Photographer and sculptor Zoe Leonard’s famous quote, “I want a president” details her desire for a president who has been marginalized, who has been forgotten and trampled on by cruel policies; who has been at the bottom of society’s to-care-for list. She lists wanting a president who is a dyke, who doesn’t have health insurance, who has stood in line for welfare and who has survived rape.

“I want a dyke for president. I want a person with AIDS for president and I want a fag for vice president and I want someone with no health insurance and I want someone who grew up in a place where the earth is so saturated with toxic waste that they didn’t have a choice about getting leukemia. I want a president that had an abortion at 16 and I want a candidate who isn’t the lesser of two evils and I want a president who lost their last lover to AIDS, who still sees that in their eyes every time they lay down to rest, who held their lover in their arms and knew they were dying. I want a president with no air-conditioning, a president who has stood in line at the clinic, at the DMV, at the welfare office, and has been unemployed and laid off and sexually harassed and gay bashed and deported. I want someone who has spent the night in the tombs and had a cross burned on their lawn and survived rape. I want someone who has been in love and been hurt, who respects sex, who has made mistakes and learned from them. I want a Black woman for president. I want someone with bad teeth and an attitude, someone who has eaten that nasty hospital food, someone who crossdresses and has done drugs and been in therapy. I want someone who has committed civil disobedience. And I want to know why this isn’t possible. I want to know why we started learning somewhere down the line that a president is always a clown. Always a john and never a hooker. Always a boss and never a worker. Always a liar, always a thief, and never caught.”

Essentially, she wants a president who has lived to see the darker, ignored sides of this country, more than the suits and ties and smiles our politicians put on in the big lights.

Considering if this quote is a true reflection of what we as the people who popularized it want, Winfrey and Johnson are exemplary of who we want to represent us, right?

They were hurt and marginalized before they ever became Hollywood’s top A listers. We would be lucky to have someone as eloquent and kind as Winfrey who has survived abuse like so many women of this country have. We would be lucky to have someone who knows what mental illness and poverty feel like from first-hand experience like Dwayne Johnson.

But does that mean there are no politicians who are gay? Are there no politicians who battle mental health issues, or have slept in a car or lived paycheck to paycheck?

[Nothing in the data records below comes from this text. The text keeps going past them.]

(* ===== verification/P2pdConfig.v ===== *)
(** * The command line of the P2P daemon ([src/p2pd_config.c], [src/p2pd.h]).

    [owfd_p2pd_config] is [struct owfd_p2pd_config]; each string it has is a
    block of its own.  The arguments are those behind the program's name.
    Messages on [stderr] are left out. *)

From S2P Require Import Prelude RecordSet CLib Getopt.

Record owfd_p2pd_config := mkConf {
  verbose : bool; silent : bool; debug : bool;
  interface : option (list Z);
  wpa_binary : option (list Z); wpa_ctrldir : option (list Z);
}.

#[export] Instance eta_p2pd_config : Eta owfd_p2pd_config := fun c =>
  mkConf (verbose c) (silent c) (debug c) (interface c) (wpa_binary c) (wpa_ctrldir c).

Definition LONG_OPT_OFFSET : Z := 10000.

Definition OPT_HELP : Z := 0.
Definition OPT_VERBOSE : Z := 1.
Definition OPT_SILENT : Z := 2.
Definition OPT_DEBUG : Z := 3.
Definition OPT_INTERFACE : Z := 4.
Definition OPT_WPA_BINARY : Z := 5.
Definition OPT_WPA_CTRLDIR : Z := 6.

Definition short_options : list Z := str ":hvi:".

Definition OPT (name : string) (arg : bool) (val : Z) : long_option :=
  mkOpt (str name) arg (LONG_OPT_OFFSET + val).

Definition long_options : list long_option := [
  OPT "help" false OPT_HELP; OPT "verbose" false OPT_VERBOSE;
  OPT "silent" false OPT_SILENT; OPT "debug" false OPT_DEBUG;
  OPT "interface" true OPT_INTERFACE;
  OPT "wpa-binary" true OPT_WPA_BINARY; OPT "wpa-ctrldir" true OPT_WPA_CTRLDIR].

Definition BUILD_BINDIR_WPA_SUPPLICANT : list Z := str "/bin".

Definition owfd_p2pd_init_config : owfd_p2pd_config := mkConf false false false None None None.

Definition config_strings (conf : owfd_p2pd_config) : list (option (list Z)) :=
  [interface conf; wpa_binary conf; wpa_ctrldir conf].

Definition owfd_p2pd_clear_config (conf : owfd_p2pd_config) : alloc unit :=
  free_strings (config_strings conf).

(** [c] is the short option or the long one. *)
Definition is_opt (c : Z) (short : option Z) (n : Z) : bool :=
  bool_decide (short = Some c) || (c =? LONG_OPT_OFFSET + n).

Definition is_help (c : Z) : bool := is_opt c (Some (chr "h")) OPT_HELP.

(** The [switch] of the option loop. *)
Definition p2pd_option (c : Z) (optarg : option (list Z)) (conf : owfd_p2pd_config) :
    alloc (option (Z * owfd_p2pd_config)) :=
  let set conf := ret (Some (0, conf)) in
  if is_opt c (Some (chr "v")) OPT_VERBOSE then set (conf <| verbose := true |>)
  else if is_opt c None OPT_SILENT then set (conf <| silent := true |>)
  else if is_opt c None OPT_DEBUG then set (conf <| debug := true |>)
  else if is_opt c (Some (chr "i")) OPT_INTERFACE then
    set_string interface (fun t conf => conf <| interface := t |>) optarg conf
  else if is_opt c None OPT_WPA_BINARY then
    set_string wpa_binary (fun t conf => conf <| wpa_binary := t |>) optarg conf
  else if is_opt c None OPT_WPA_CTRLDIR then
    set_string wpa_ctrldir (fun t conf => conf <| wpa_ctrldir := t |>) optarg conf
  else set conf.

(** The checks behind the option loop. *)
Definition check_config (help : bool) (operands : list (list Z)) (conf : owfd_p2pd_config) :
    alloc (Z * owfd_p2pd_config) :=
  if help then ret (- EAGAIN, conf)
  else if bool_decide (operands <> []) then ret (- EINVAL, conf)
  else if bool_decide (interface conf = None) then ret (- EINVAL, conf)
  else
    let! (r, conf) := default_string wpa_binary (fun t conf => conf <| wpa_binary := t |>)
                        (BUILD_BINDIR_WPA_SUPPLICANT ++ str "/wpa_supplicant") conf in
    if r <? 0 then ret (r, conf)
    else default_string wpa_ctrldir (fun t conf => conf <| wpa_ctrldir := t |>) (str "/run/wpa_supplicant") conf.

(** [None]: the loop has used up its fuel, or an option came without its
    argument; this does not happen. *)
Definition owfd_p2pd_parse_argv (args : list (list Z)) (conf : owfd_p2pd_config) :
    alloc (option (Z * owfd_p2pd_config)) :=
  let g := getopt_start args in
  let! res := options_loop short_options long_options is_help p2pd_option (S (getopt_left g)) g false conf in
  match res with
  | None => ret None
  | Some (Fails r, conf) => ret (Some (r, conf))
  | Some (Ends help operands, conf) => let! rc := check_config help operands conf in ret (Some rc)
  end.

(** ** What parsing leaves *)

Definition owned (conf : owfd_p2pd_config) : Z := strings_blocks (config_strings conf).

(** What a step of the parser does to the heap. *)
Definition keeps (conf : owfd_p2pd_config) (h : heap) (conf' : owfd_p2pd_config) (h' : heap) : Prop :=
  heap_step h h' (owned conf' - owned conf).

Lemma p2pd_keeps_refl conf h : keeps conf h conf h.
Proof. unfold keeps. rewrite Z.sub_diag. apply heap_step_refl. Qed.

Lemma p2pd_keeps_trans c0 h0 c1 h1 c2 h2 : keeps c0 h0 c1 h1 -> keeps c1 h1 c2 h2 -> keeps c0 h0 c2 h2.
Proof. intros H1 H2. eapply heap_step_trans; [done..|]. lia. Qed.

(** Setting a string changes the blocks by its own. *)
Definition string_field (get : owfd_p2pd_config -> option (list Z))
    (set : option (list Z) -> owfd_p2pd_config -> owfd_p2pd_config) : Prop :=
  forall v conf, owned (set (Some v) conf) - owned conf = 1 - string_blocks (get conf).

Lemma p2pd_string_fields :
  string_field interface (fun t conf => conf <| interface := t |>) /\
  string_field wpa_binary (fun t conf => conf <| wpa_binary := t |>) /\
  string_field wpa_ctrldir (fun t conf => conf <| wpa_ctrldir := t |>).
Proof.
  split_and!; intros v conf; unfold owned, strings_blocks; cbn [config_strings foldr rset];
    change (string_blocks (Some v)) with 1; unfold config_strings; cbn; lia.
Qed.

Definition takes_arg (c : Z) : bool :=
  is_opt c (Some (chr "i")) OPT_INTERFACE || (LONG_OPT_OFFSET + OPT_WPA_BINARY <=? c).

Lemma p2pd_known_arg c arg : known_option short_options long_options c arg -> bool_decide (is_Some arg) = takes_arg c.
Proof.
  intros [(o & Ho & -> & ->)|(i & Hi & Hc & ->)].
  - cbn in Ho. destruct_or! Ho; try done; subst o; reflexivity.
  - apply strchr_some in Hi as [Hi <-]. change (zlen short_options) with 5 in Hi.
    assert (i = 0 \/ i = 1 \/ i = 2 \/ i = 3 \/ i = 4) as Hcase by lia.
    destruct_or! Hcase; subst i; first [done|reflexivity].
Qed.

Lemma p2pd_set_string_keeps get set arg conf h :
  string_field get set -> is_Some arg ->
  wp (set_string get set arg conf) (fun res h' => exists r conf', res = Some (r, conf') /\
    keeps conf h conf' h' /\ (r = 0 \/ r = - ENOMEM)) h.
Proof.
  intros Hf [a ->]. apply wp_set_string.
  - intros h' Hh. eexists _, _. split; [done|]. split; [|by left]. unfold keeps. by rewrite Hf.
  - intros h' _ Hh. eexists _, _. split; [done|]. split; [|by right]. unfold keeps. by rewrite Z.sub_diag.
Qed.

Lemma p2pd_option_keeps c arg conf h :
  known_option short_options long_options c arg ->
  wp (p2pd_option c arg conf) (fun res h' => exists r conf', res = Some (r, conf') /\
    keeps conf h conf' h' /\ (r = 0 \/ r = - ENOMEM)) h.
Proof.
  intros Hk. apply p2pd_known_arg in Hk. destruct p2pd_string_fields as (F1 & F2 & F3).
  assert (forall conf', owned conf' = owned conf ->
    wp (ret (Some (0, conf'))) (fun res h' => exists r conf', res = Some (r, conf') /\
      keeps conf h conf' h' /\ (r = 0 \/ r = - ENOMEM)) h) as Hflag.
  { intros conf' Ho. apply wp_ret. eexists _, _. split; [done|]. split; [|by left].
    unfold keeps. rewrite Ho, Z.sub_diag. apply heap_step_refl. }
  assert (takes_arg c = true -> is_Some arg) as Harg.
  { intros Ht. rewrite Ht in Hk. by apply bool_decide_eq_true in Hk. }
  unfold takes_arg in Harg. unfold p2pd_option.
  repeat match goal with
  | |- wp (if is_opt ?c ?s ?n then _ else _) _ _ => destruct (is_opt c s n) eqn:?
  end; first [by apply Hflag|apply p2pd_set_string_keeps; [done|apply Harg]];
    first [reflexivity|match goal with H : is_opt c None _ = true |- _ =>
      unfold is_opt in H; rewrite bool_decide_false in H by done; apply Z.eqb_eq in H; by subst c end].
Qed.

(** A configuration the daemon can run with. *)
Definition config_ok (conf : owfd_p2pd_config) : Prop :=
  is_Some (interface conf) /\ is_Some (wpa_binary conf) /\ is_Some (wpa_ctrldir conf).

Lemma p2pd_check_config_keeps help operands conf h :
  wp (check_config help operands conf) (fun '(r, conf') h' => keeps conf h conf' h' /\
    (r = 0 /\ config_ok conf' \/ r = - EAGAIN \/ r = - EINVAL \/ r = - ENOMEM)) h.
Proof.
  unfold check_config. pose proof (p2pd_keeps_refl conf h) as Hk. destruct p2pd_string_fields as (_ & F2 & F3).
  destruct help; [apply wp_ret; auto|]. destruct (bool_decide (operands <> [])); [apply wp_ret; auto|].
  case_bool_decide as Hi; [apply wp_ret; auto|]. apply not_eq_None_Some in Hi.
  assert (forall conf' h', is_Some (interface conf') -> is_Some (wpa_binary conf') -> keeps conf h conf' h' ->
    wp (default_string wpa_ctrldir (fun t conf => conf <| wpa_ctrldir := t |>) (str "/run/wpa_supplicant") conf')
      (fun '(r, conf') h' => keeps conf h conf' h' /\
        (r = 0 /\ config_ok conf' \/ r = - EAGAIN \/ r = - EINVAL \/ r = - ENOMEM)) h') as Hrest.
  { intros conf' h' H1 H2 H'. apply wp_default_string.
    - intros H3. split; [done|]. left. by split.
    - intros h2 Hn H3. split; [eapply p2pd_keeps_trans; [done|]; unfold keeps; by rewrite F3, Hn|]. left.
      split; [done|]. by split_and!.
    - intros h2 Hn _ H3. split; [eapply p2pd_keeps_trans; [done|]; unfold keeps; by rewrite Z.sub_diag|]. auto. }
  apply wp_bind, wp_default_string.
  - intros Hb. cbn [Z.ltb Z.compare]. by apply Hrest.
  - intros h1 Hn H1. cbn [Z.ltb Z.compare]. apply Hrest; try done. unfold keeps. by rewrite F2, Hn.
  - intros h1 Hn _ H1. apply wp_ret. split; [|auto]. unfold keeps. by rewrite Z.sub_diag.
Qed.

Lemma p2pd_parse_keeps args h :
  wp (owfd_p2pd_parse_argv args owfd_p2pd_init_config) (fun res h' => exists r conf,
    res = Some (r, conf) /\ (r = 0 /\ config_ok conf \/ r = - EAGAIN \/ r = - EINVAL \/ r = - ENOMEM) /\
    keeps owfd_p2pd_init_config h conf h') h.
Proof.
  unfold owfd_p2pd_parse_argv. apply wp_bind. eapply wp_mono.
  { apply (options_loop_spec _ _ _ _ owned (fun _ => True)); [|done|lia]. intros c arg conf h1 _ Hk _.
    eapply wp_mono; [by apply p2pd_option_keeps|]. intros res h2 (r & conf' & -> & ? & Hr). by eexists _, _. }
  intros res h1 (e & conf & -> & _ & H1 & He). destruct e as [r|help operands].
  - apply wp_ret. eexists _, _. split; [done|]. split; [destruct (He r eq_refl) as [-> | ->]; auto|done].
  - apply wp_bind. eapply wp_mono; [by apply p2pd_check_config_keeps|]. intros [r conf'] h2 [H2 Hr].
    apply wp_ret. eexists _, _. split; [done|]. split; [done|]. by eapply p2pd_keeps_trans.
Qed.

(** Parsing the daemon's command line ends with a configuration that can be
    run or with one of the documented errors, and never loses memory: for every
    list of arguments and every behaviour of the allocator, each live block that
    is left is a string of the configuration, clearing it gives everything back,
    and on success the interface, the path of wpa_supplicant and its control
    directory are set. *)
Theorem owfd_p2pd_parse_argv_ok args h :
  wp (owfd_p2pd_parse_argv args owfd_p2pd_init_config) (fun res h' => exists r conf,
    res = Some (r, conf) /\
    (r = 0 /\ config_ok conf \/ r = - EAGAIN \/ r = - EINVAL \/ r = - ENOMEM) /\
    h_live h' = h_live h + strings_blocks (config_strings conf) /\
    wp (owfd_p2pd_clear_config conf) (fun _ h'' => h_live h'' = h_live h) h') h.
Proof.
  eapply wp_mono; [apply p2pd_parse_keeps|]. intros res h' (r & conf & -> & Hr & Hl & _).
  change (owned owfd_p2pd_init_config) with 0 in Hl. unfold owned in Hl.
  exists r, conf. split_and!; [done|done|lia|]. apply wp_free_strings. intros h'' [Hl' _]. lia.
Qed.

(** Defaults, a cluster, an operand and a missing argument. *)
Example p2pd_defaults :
  fst (owfd_p2pd_parse_argv [str "-vi"; str "wlan0"] owfd_p2pd_init_config heap0) =
    Some (0, mkConf true false false (Some (str "wlan0")) (Some (str "/bin/wpa_supplicant"))
                    (Some (str "/run/wpa_supplicant"))) /\
  option_map fst (fst (owfd_p2pd_parse_argv [str "x"; str "-iwlan0"] owfd_p2pd_init_config heap0)) = Some (- EINVAL) /\
  option_map fst (fst (owfd_p2pd_parse_argv [str "--interface"] owfd_p2pd_init_config heap0)) = Some (- EINVAL).
Proof. vm_compute. done. Qed.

Answer: there are. We just have to elect them.

This year, New Jersey saw Ravi Bhalla become one of the first Sikh mayors of a U.S. city despite many calling him a terrorist up until the day he took oath. Virginia booted out their governor, Bob Marshall, who co-sponsored the discriminatory bathroom bill in favor of Danica Roem, the country’s first openly transgender lawmaker.

And, of course, Barrack Obama, our first black president, who never hesitated to praise his single mother and to speak with gratitude about his humble background, who has also been name called the “founder of ISIS.”

These groundbreaking politicians are proof that the identity of a real person and a politician are not exclusive; they can, and often do, co-exist. Politicians who know the problems of our society firsthand do exist; we just have to support them.

Ultimately, to condemn the tag of politician is to condemn the job experience which we should require of the commander-in-chief. Having political experience should not be made out as a disadvantage, lest we allow our presidential race to become a popularity contest.

I want a dyke for president but a dyke with political experience.